Task data
(** One turn of the loop over [valid_indices]: what it appends to
    [results]. *)
Definition execute_tool (query : string) (entry : string * string * tool_ref)
  : prog (list (string * string * string)) :=
  let '(tool_name, tool_desc, tool) := entry in
  attempt <- invoke_tool query tool_name tool ;;
  match attempt with
  | Ok (Some result_str) => Ret [(tool_name, tool_desc, result_str)]
  | Ok None => Ret []
  | Raise e => Ret [(tool_name, tool_desc, "Error: " ++ e)]
  end.

Fixpoint execute_tools (query : string) (valid_indices : list nat)
  : prog (list (string * string * string)) :=
  match valid_indices with
  | [] => Ret []
  | idx :: rest =>
      appended <-
        match nth_error all_tools idx with
        | Some entry => execute_tool query entry
        | None => Ret []
        end ;;
      results <- execute_tools query rest ;;
      Ret (appended ++ results)%list
  end.

(** [_route_query]: the completion call, the reading of its answer and
    the loop over the tools all sit in the outer [try], whose handler returns
    the empty list. *)
Definition _route_query (query : string) : prog (list (string * string * string)) :=
  response <- trigger (LlmComplete (routing_prompt query)) ;;
  match response with
  | Raise _ => Ret []
  | Ok text =>
      match select_indices query text with
      | Raise _ => Ret []
      | Ok valid_indices => execute_tools query valid_indices
      end
  end.

(** The synthesis prompt of [query]. *)
Fixpoint synthesis_items (i : nat) (tool_results : list (string * string * string))
  : string :=
  match tool_results with
  | [] => ""
  | (tool_name, tool_desc, result) :: rest =>
      Py.nl ++ Py.str_of_nat i ++ ". " ++ tool_name ++ " (" ++ tool_desc ++ "):"
      ++ Py.nl ++ result ++ Py.nl ++ synthesis_items (S i) rest
  end.

Definition synthesis_prompt (question : string)
           (tool_results : list (string * string * string)) : string :=
  "You are a financial analyst assistant. Synthesize the following information from multiple sources into a comprehensive, coherent answer."
  ++ Py.nl ++ Py.nl
  ++ "Original Query: " ++ question ++ Py.nl ++ Py.nl
  ++ "Information from Tools:" ++ Py.nl
  ++ synthesis_items 1 tool_results
  ++ Py.nl ++ Py.nl
  ++ "Provide a comprehensive answer that integrates all the information above. Be clear, concise, and ensure all relevant details are included.".

Fixpoint fallback_blocks (tool_results : list (string * string * string)) : string :=
  match tool_results with
  | [] => ""
  | (tool_name, _, result) :: rest =>
      "From " ++ tool_name ++ ":" ++ Py.nl ++ result ++ Py.nl ++ Py.nl
      ++ fallback_blocks rest
  end.
(** * Background DS1820 sensing: the cooperative 1-Wire interpreter and
      the device search, embedded from AsyncTemperatures.h and
      SensorDiscovery.h.

    Bytes are [Z] in [0, 256) with the wrap-around written out.  The bus, the
    pins and the serial line are recorded in the state; what the line reads
    back is an oracle over the history of bus events. *)

From Stdlib Require Import ZArith QArith Lia Bool Ascii String DecimalString.
From stdpp Require Import base list.

Open Scope Z_scope.

(** ** The bus and the pins *)

(** What the master does on the line, in order.  [TimerWait] is the holdoff
    the TIMER2 interrupt programs after a timeslice. *)
Inductive BusEvent : Type :=
| PullLow
| ReleaseBus
| SampleBus (level : bool)
| DelayUs (us : Z)
| TimerWait (tics : Z).

(** The fields of [AsyncTemperatureReader] outside the instruction stack,
    with the pins, the serial line and the bus history they act on. *)
Record Regs : Type := mkRegs {
  status : Z;
  receiveRegister : Z;
  deviceAddr : list Z;
  idByteIndex : Z;
  sPad : list Z;
  ledAlert : bool;
  debugLine : bool;
  debugOutput : bool;
  serial : list string;
  busLog : list BusEvent
}.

What is expected
The string "BusEvent" may occur in the listing; show every line where it does.

Final answer
Inductive BusEvent : Type :=
  busLog : list BusEvent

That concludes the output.